Kommunikation auf Augenhöhe

Im Anschluss an die Wissenschaftsausstellung war es dem Kuratorenteam ein Anliegen, die Arbeit mit den Asylwerbern fortzusetzen. So entstand der Verein "Forscher ohne Grenzen", der derzeit wie ein loses Netzwerk mit wechselnden Kooperationspartnern betrieben wird und auf Spenden und ehrenamtliche Mitarbeit angewiesen ist. Zu den wichtigsten Partnern zählen die Kinderuni, die Technische Universität, die Alte Schmiede und eine Reihe von Unternehmen. Regelmäßig werden Deutschkurse angeboten oder Kursplätze vermittelt; die anderen Vereinsaktivitäten erfolgen eher spontan und bedarfsorientiert. 

Der Verein versteht sich dezidiert nicht als eine Hilfsorganisation: "Wir wollen nicht über die Menschen reden und sie wieder zum Objekt machen", erzählt Kröll. Ziel sei es vielmehr, ein Forum zu schaffen, in dem Kommunikation auf Augenhöhe zwischen Berufskollegen ermöglicht wird. Die Bildung kontinuierlicher Gruppen gestaltet sich schwierig, berichtet die Obfrau: "Es ist nicht ganz einfach, an Menschen mit dem Profil Flüchtling und Akademiker heranzukommen, weil Menschen im Asylverfahren sehr prekär leben und sich nicht exponieren wollen. Die anerkannten Flüchtlinge wiederum müssen durchstarten und sich ganz selbständig organisieren, da bleibt wenig Zeit und wenig Interesse für Vereinsarbeit." 
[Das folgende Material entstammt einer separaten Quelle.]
(** What a fan-out gives: every acknowledgement was heard. *)
Definition acks_heard (term target : Z) (acks : list string) (s : t) : Prop :=
  ∀ v, v ∈ acks → v = me ∨ confirmed s term target v.

Lemma acks_heard_stable term target acks : stable other (acks_heard term target acks).
Proof.
  intros s s' Hr Ha v Hv. destruct (Ha v Hv); [by left|right]. eapply confirmed_grows; [|done]. apply Hr.
Qed.

Lemma acknowledged_heard peers results term target s :
  Forall2 (λ b (Q : bool → t → Prop), Q b s) results ((λ peer, caught_up peer term target) <$> peers) →
  acks_heard term target (acknowledged me peers results) s.
Proof.
  intros Hl v Hv. apply elem_of_cons in Hv as [->|Hv]; [by left|right]. revert results Hl Hv.
  induction peers as [|peer peers IH]; intros [|b results] Hl Hv; try done; [by apply elem_of_nil in Hv..|].
  apply Forall2_cons in Hl as [Hb Hl]. destruct b; [|by apply (IH results)].
  apply elem_of_cons in Hv as [->|Hv]; [by apply Hb|by apply (IH results)].
Qed.

Lemma safe_replicateVoters m s fuel peers term target :
  m = Free ∨ m = Part → safe m s (replicateVoters me fuel peers term target) (acks_heard term target).
Proof.
  intros Hm s1 Hr HI. exists ((λ peer, caught_up peer term target) <$> peers). split.
  - apply all_safe_spec. unfold all_safe. apply Forall2_fmap. apply Forall_Forall2_diag, Forall_forall.
    intros peer _. by apply safe_replicatePeer.
  - intros l s2 _ _ Hl s3 Hr3 _. eapply acks_heard_stable; [by eapply rely_other|]. by apply acknowledged_heard.
Qed.

Lemma quiet_replicate_each fuel peers term target : quiet (replicate_each me fuel peers term target).
Proof.
  induction peers as [|peer peers IH]; [apply quiet_done|].
  apply quiet_seq; [apply quiet_replicatePeer|]. intros b. apply quiet_seq; [apply IH|]. intros bs. apply quiet_done.
Qed.

Lemma quiet_broadcastHeartbeat fuel : quiet (broadcastHeartbeat me config fuel).
Proof.
  apply quiet_seq; [apply quiet_reads|]. intros [term lastIndex].
  apply quiet_seq; [apply quiet_consensusPeers|]. intros [peers|]; [|apply quiet_expire].
  apply quiet_seq; [apply quiet_replicate_each|]. intros results. apply quiet_seq; [apply quiet_reads|].
  intros [|]; [apply quiet_touch|apply quiet_expire].
Qed.

(** ** Elections *)

Lemma handled_plain s op r :
  r = exec None (store s) op → granted_vote (store s) op = [] → handled s op (set_store s r).
Proof. intros -> Hg. split; try done. by rewrite Hg. Qed.

Lemma handled_grant s op r vote :
  r = exec None (store s) op → granted_vote (store s) op = [vote] → handled s op (grant (set_store s r) vote).
Proof. intros -> Hg. split; try done. by rewrite Hg. Qed.

Definition votes_heard (term : Z) (votes : list string) (s : t) : Prop :=
  ∀ v, v ∈ votes → v = me ∨ answered s term v.

Lemma votes_heard_stable term votes : stable other (votes_heard term votes).
Proof.
  intros s s' Hr Ha v Hv. destruct (Ha v Hv); [by left|right]. eapply answered_grows; [|done]. apply Hr.
Qed.

Lemma safe_collect_votes m s request peers votes :
  m ≠ Owner → rv_CandidateID request = me → votes_heard (rv_Term request) votes s →
  safe m s (collect_votes request peers votes)
    (λ r s', match r with Some votes => votes_heard (rv_Term request) votes s' | None => True end).
Proof.
  intros Hm Hc. revert s votes. induction peers as [|peer peers IH]; intros s votes Hv; cbn [collect_votes].
  { eapply safe_done; [apply stable_rely, votes_heard_stable|exact Hv|done]. }
  apply safe_region. intros s1 e Hr HI He. cbn [fst snd]. pose proof (step_hear s1 peer (Voted request (on_vote e)) HI) as Hok.
  split; [by apply step_guar|].
  assert (votes_heard (rv_Term request) votes (hear s1 peer (Voted request (on_vote e)))) as Hv2.
  { eapply votes_heard_stable; [apply common_other, Hok|]. eapply votes_heard_stable; [by eapply rely_other|done]. }
  destruct (on_vote e) as [response|]; [|by apply IH].
  destruct (rv_Term request <? _); [by apply safe_step_down|]. apply IH.
  destruct (rvr_VoteGranted response) eqn:Eg; [|done].
  intros v [Hin| ->%list_elem_of_singleton]%elem_of_app; [by apply Hv2|right].
  exists peer, request, response. split; [apply list_elem_of_here|done].
Qed.
(* ===== verification/PlacementProofs.v ===== *)
(** * Properties of shard placement

    Every node computes the same placement; owners and replicas are members;
    the leader of a replica set is the placement's owner; adding a node or
    raising a capacity moves shards only to that node. *)
From Stdlib Require Import ZArith Lia Ascii String Sorting.Sorted.
From stdpp Require Import base tactics list gmap strings.
From S2P Require Import Prelude Sha256 ClusterBase Core Placement.
Local Open Scope string_scope.
Local Open Scope Z_scope.
Local Open Scope list_scope.

(** ** The order of candidates *)

Lemma bytes_Compare_eq a b : bytes_Compare a b = Eq ↔ a = b.
Proof.
  revert b. induction a as [|x a IH]; intros [|y b]; simpl; try done.
  destruct (Z.compare_spec x y) as [->|H|H]; [rewrite IH|..]; split; try congruence;
    intros [= ? ?]; lia.
Qed.

Lemma bytes_Compare_opp a b : bytes_Compare b a = CompOpp (bytes_Compare a b).
Proof.
  revert b. induction a as [|x a IH]; intros [|y b]; simpl; try done.
  rewrite Z.compare_antisym. destruct (Z.compare x y); simpl; auto.
Qed.

Lemma bytes_Compare_gt_trans a b c :
  bytes_Compare a b = Gt → bytes_Compare b c = Gt → bytes_Compare a c = Gt.
Proof.
  revert b c. induction a as [|x a IH]; intros [|y b] [|z c]; simpl; try done.
  destruct (Z.compare_spec x y) as [->|H|H]; [|done|].
  - destruct (Z.compare_spec y z); try done. apply IH.
  - intros _. destruct (Z.compare_spec y z) as [<-|H'|H']; [|done|].
    + rewrite (proj2 (Z.compare_gt_iff x y)) by lia. done.
    + rewrite (proj2 (Z.compare_gt_iff x z)) by lia. done.
Qed.

#[global] Instance better_strict : StrictOrderB better.
Proof.
  split; unfold better.
  - intros [n s]. simpl. by rewrite (proj2 (bytes_Compare_eq s s)), ltb_irrefl.
  - intros [n1 s1] [n2 s2] [n3 s3]; simpl.
    destruct (bytes_Compare s1 s2) eqn:E1; [apply bytes_Compare_eq in E1 as ->|done|].
    + destruct (bytes_Compare s2 s3); [apply ltb_trans|done..].
    + intros _. destruct (bytes_Compare s2 s3) eqn:E2; [apply bytes_Compare_eq in E2 as <-|done|].
      * by rewrite E1.
      * by rewrite (bytes_Compare_gt_trans _ _ _ E1 E2).
  - intros [n1 s1] [n2 s2]; simpl. rewrite (bytes_Compare_opp s1 s2).
    destruct (bytes_Compare s1 s2) eqn:E; simpl; try done.
    apply bytes_Compare_eq in E as ->. intros H1 H2. f_equal. by apply ltb_total.
Qed.

Definition candidate (collection : string) (shardID : Z) (node : PlacementNode) : string * list Z :=
  (pn_NodeID node, placementNodeScore collection shardID node).

(** Nodes in ascending order of identifier. *)
Definition by_id (nodes : list PlacementNode) : Prop := ordered (by_key str_ltb pn_NodeID) nodes.

(** The scan keeps the best candidate seen so far; on equal scores the
    earlier node, which has the smaller identifier, stays. *)
Lemma owner_loop_first collection shardID nodes owner best :
  by_id nodes → Forall (λ n, str_ltb (pn_NodeID n) owner = false) nodes →
  ∃ score, owner_loop collection shardID owner best nodes = fst score
    ∧ first_in better score ((owner, best) :: (candidate collection shardID <$> nodes)).
Proof.
  intros Ho. revert owner best. induction Ho as [|node nodes Ho IH Hn]; intros owner best Hf; simpl.
  { exists (owner, best). split; [done|]. split; [apply list_elem_of_here|].
    intros y ->%list_elem_of_singleton. apply ltb_irrefl. }
  rewrite Forall_cons in Hf. destruct Hf as [Hown Hf].
  unfold bytes_gtb.
  set (s := placementNodeScore collection shardID node).
  destruct (bytes_Compare s best) eqn:E.
  1,2: destruct (IH owner best Hf) as (sc & -> & Hin & Hmin); exists sc; (split; [done|]);
    split; [apply elem_of_cons in Hin as [->|Hin]; [apply list_elem_of_here|by do 2 apply list_elem_of_further]|].
  1,2: assert (better (owner, best) sc = false) as Hb by (apply Hmin, list_elem_of_here).
  1,2: intros y [->|[->|Hy]%elem_of_cons]%elem_of_cons; [done| |by apply Hmin, list_elem_of_further].
  1,2: apply (wltb_neg_trans _ (owner, best) _); [|done]; unfold better, candidate; simpl; fold s; by rewrite E.
  destruct (IH (pn_NodeID node) s Hn) as (sc & -> & Hin & Hmin). exists sc. split; [done|].
  split; [by apply list_elem_of_further|].
  intros y [->|Hy]%elem_of_cons; [|by apply Hmin].
  apply (wltb_neg_trans _ (pn_NodeID node, s) _); [|apply Hmin, list_elem_of_here].
  unfold better. simpl. by rewrite bytes_Compare_opp, E.
Qed.

(** The owner of a shard is the first candidate of the replica order. *)
Lemma shard_owner_first collection shardID nodes :
  by_id nodes → nodes ≠ [] →
  ∃ score, shard_owner collection shardID nodes = fst score
    ∧ first_in better score (candidate collection shardID <$> nodes).
Proof.
  intros Ho Hne. destruct Ho as [|node rest Ho Hn]; [done|]. cbn [shard_owner]. rewrite fmap_cons.
  apply owner_loop_first; [done|]. exact Hn.
Qed.

Lemma shard_owner_leader collection shardID nodes :
  by_id nodes →
  shard_owner collection shardID nodes = default "" (fst <$> head (candidates collection shardID nodes)).
Proof.
  intros Ho. destruct (decide (nodes = [])) as [->|E]; [done|].
  destruct (shard_owner_first collection shardID nodes Ho) as (sc & -> & Hf); [done|].
  unfold candidates. rewrite (sort_slice_first better sc); [done|exact Hf].
Qed.

(** ** What a plan depends on *)

(** The part of a node that scores read. *)
Definition node_key (n : PlacementNode) : string * Z := (pn_NodeID n, pn_Capacity n).

Lemma score_key collection shardID n n' :
  node_key n = node_key n' → candidate collection shardID n = candidate collection shardID n'.
Proof. unfold candidate, placementNodeScore. by intros [= -> ->]. Qed.

Lemma candidates_key collection shardID (nodes nodes' : list PlacementNode) :
  node_key <$> nodes = node_key <$> nodes' →
  candidate collection shardID <$> nodes = candidate collection shardID <$> nodes'.
Proof.
  revert nodes'. induction nodes as [|n nodes IH]; intros [|n' nodes'] H; try done.
  rewrite !fmap_cons in *. f_equal; [apply score_key|apply IH]; congruence.
Qed.

Lemma by_id_key (nodes nodes' : list PlacementNode) :
  node_key <$> nodes = node_key <$> nodes' → by_id nodes → by_id nodes'.
Proof.
  intros H Ho. revert nodes' H. induction Ho as [|n nodes Ho IH Hn]; intros [|n' nodes'] H; try done; [constructor|].
  rewrite !fmap_cons in H. injection H as H1 H2 H3. constructor; [by apply IH|].
  clear -Hn H1 H3. revert nodes' H3. induction Hn as [|x nodes Hx Hn IH]; intros [|x' nodes'] H3; try done.
  rewrite !fmap_cons in H3. injection H3 as E1 _ E2. constructor; [|by apply IH].
  unfold by_key in *. by rewrite <-E1, <-H1.
Qed.

Lemma owner_key collection shardID (nodes nodes' : list PlacementNode) :
  by_id nodes → node_key <$> nodes = node_key <$> nodes' →
  shard_owner collection shardID nodes = shard_owner collection shardID nodes'.
Proof.
  intros Ho H. rewrite !shard_owner_leader by eauto using by_id_key.
  unfold candidates. f_equal. f_equal. f_equal. f_equal.
  change (candidate collection shardID <$> nodes = candidate collection shardID <$> nodes').
  by apply candidates_key.
Qed.
(** ** Executing a movement *)

(** What the cluster holds of one shard while a movement is carried out: who
    has a copy, whose copy is up to date, who leads, and whether the target
    placement is committed. *)
Record MoveState : Set := mkMoveState {
  copied : gset string;
  current_ : gset string;
  leader_ : string;
  committed_ : bool;
}.

(** One action, [None] when it would be unsafe: catching up a node without a
    copy, handing leadership to a stale node, committing a placement some
    replica of which is stale, or removing a replica before the commit or one
    the target still needs. *)
Definition exec_action (m : ShardMovement) (s : MoveState) (a : RebalanceAction) : option MoveState :=
  match act_Type a with
  | copy_snapshot => Some (mkMoveState ({[TargetID a]} ∪ copied s) (current_ s) (leader_ s) (committed_ s))
  | catch_up_wal =>
      if bool_decide (TargetID a ∈ copied s)
      then Some (mkMoveState (copied s) ({[TargetID a]} ∪ current_ s) (leader_ s) (committed_ s)) else None
  | transfer_leadership =>
      if bool_decide (TargetID a ∈ current_ s)
      then Some (mkMoveState (copied s) (current_ s) (TargetID a) (committed_ s)) else None
  | commit_placement =>
      if bool_decide (stringSet (TargetReplicas m) ⊆ current_ s) && String.eqb (leader_ s) (TargetLeaderID m)
      then Some (mkMoveState (copied s) (current_ s) (leader_ s) true) else None
  | remove_replica =>
      if committed_ s && bool_decide (TargetID a ∉ stringSet (TargetReplicas m))
         && negb (String.eqb (TargetID a) (leader_ s))
      then Some (mkMoveState (copied s ∖ {[TargetID a]}) (current_ s ∖ {[TargetID a]}) (leader_ s) (committed_ s))
      else None
  | other_action _ => None
  end.

Fixpoint exec_actions (m : ShardMovement) (s : MoveState) (actions : list RebalanceAction) : option MoveState :=
  match actions with
  | [] => Some s
  | a :: rest => match exec_action m s a with Some s' => exec_actions m s' rest | None => None end
  end.

Lemma exec_app m s l k :
  exec_actions m s (l ++ k) = match exec_actions m s l with Some s' => exec_actions m s' k | None => None end.
Proof.
  revert s. induction l as [|a l IH]; intros s; simpl; [done|].
  destruct (exec_action m s a); [apply IH|done].
Qed.

Lemma elem_of_rev {A} (x : A) l : x ∈ rev l ↔ x ∈ l.
Proof. by rewrite !list_elem_of_In, <-in_rev. Qed.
Österreichische Geschichte der erzwungenen Auswanderung

Bei den Überlegungen zur Vereinsgründung spielte auch eine historische Facette eine Rolle, nämlich die erzwungene Auswanderung vieler Intellektueller aus Österreich in der Nazizeit. Kröll expliziert: "Die Auseinandersetzung mit der österreichischen Geschichte gab uns auch einen Anstoß. Zahlreiche Wissenschaftler, Forscher und Denker mussten auswandern und flüchten. Viele waren im Exil sehr erfolgreich, aber nach dem Zweiten Weltkrieg war es für Österreich offenbar nicht einfach, mit diesen Menschen umzugehen. Jene, die zurückkehren wollten, wurden nicht immer mit offenen Armen empfangen. Oft war das Gegenteil der Fall."